▶ **Task item**
Nothing but the lines from the one containing "bo_count : 0 <= b.(b_report_count) <= 8;" through the end of the entries below should be set down, each exactly as written.

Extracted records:

------------------------------

(** The reports of an object among the events of a trace, oldest first. *)
Definition report_of (oid : Z) (e : event) : option (Z * list Z) :=
  match e with
  | Ev_send fmt [A_int o; A_int ack; A_buf states] =>
      if bool_decide (fmt = "buttons_state oid=%c ack_count=%c state=%*s") && (o =? oid)
      then Some (ack, states) else None
  | _ => None
  end.
Definition reports_of (oid : Z) (evs : list event) : list (Z * list Z) :=
  omap (report_of oid) (reverse evs).

Record buttons_ok (b : buttons) : Prop := {
  bo_reports : length b.(b_reports) = 8%nat;
  bo_count : 0 <= b.(b_report_count) <= 8;
  bo_pressed : is_byte b.(b_pressed);
  bo_bytes : byte_list (pending b);
}.

Section Firmware.
Context `{Board}.

Lemma wp_read_buttons pins bit status Q E s :
  is_byte status → is_byte bit →
  (∀ st n, is_byte st → Q st (s <| reads ::= λ r, (n + r)%nat |>)) →
  wp (read_buttons pins bit status) Q E s.
Proof.
  revert bit status s. induction pins as [|pin pins IH]; intros bit status s Hs Hb HQ; cbn [read_buttons].
  - apply wp_ret. specialize (HQ status 0%nat Hs). by destruct s.
  - unfold gpio_in_read. wp_steps. apply IH; [|apply u8_range|].
    + case_match; [by apply lor_byte|done].
    + intros st n Hst.
      replace (_ <| reads ::= _ |>) with (s <| reads ::= λ r, (n + 1 + r)%nat |>).
      * by apply HQ.
      * destruct s. unfold set_field. cbn. f_equal; lia.
Qed.

(** What a sample does to the object: at most one state is recorded. *)
Record sampled (b b' : buttons) (new : list Z) : Prop := {
  sp_ok : buttons_ok b';
  sp_pending : pending b' = pending b ++ new;
  sp_count : b'.(b_report_count) = b.(b_report_count) + Z.of_nat (length new);
  sp_ack : b'.(b_ack_count) = b.(b_ack_count);
}.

------------------------------

▶ **Solution for this problem**
  bo_count : 0 <= b.(b_report_count) <= 8;
  bo_pressed : is_byte b.(b_pressed);
  bo_bytes : byte_list (pending b);
}.

Section Firmware.
Context `{Board}.

Lemma wp_read_buttons pins bit status Q E s :
  is_byte status → is_byte bit →
  (∀ st n, is_byte st → Q st (s <| reads ::= λ r, (n + r)%nat |>)) →
  wp (read_buttons pins bit status) Q E s.
Proof.
  revert bit status s. induction pins as [|pin pins IH]; intros bit status s Hs Hb HQ; cbn [read_buttons].
  - apply wp_ret. specialize (HQ status 0%nat Hs). by destruct s.
  - unfold gpio_in_read. wp_steps. apply IH; [|apply u8_range|].
    + case_match; [by apply lor_byte|done].
    + intros st n Hst.
      replace (_ <| reads ::= _ |>) with (s <| reads ::= λ r, (n + 1 + r)%nat |>).
      * by apply HQ.
      * destruct s. unfold set_field. cbn. f_equal; lia.
Qed.

(** What a sample does to the object: at most one state is recorded. *)
Record sampled (b b' : buttons) (new : list Z) : Prop := {
  sp_ok : buttons_ok b';
  sp_pending : pending b' = pending b ++ new;
  sp_count : b'.(b_report_count) = b.(b_report_count) + Z.of_nat (length new);
  sp_ack : b'.(b_ack_count) = b.(b_ack_count);
}.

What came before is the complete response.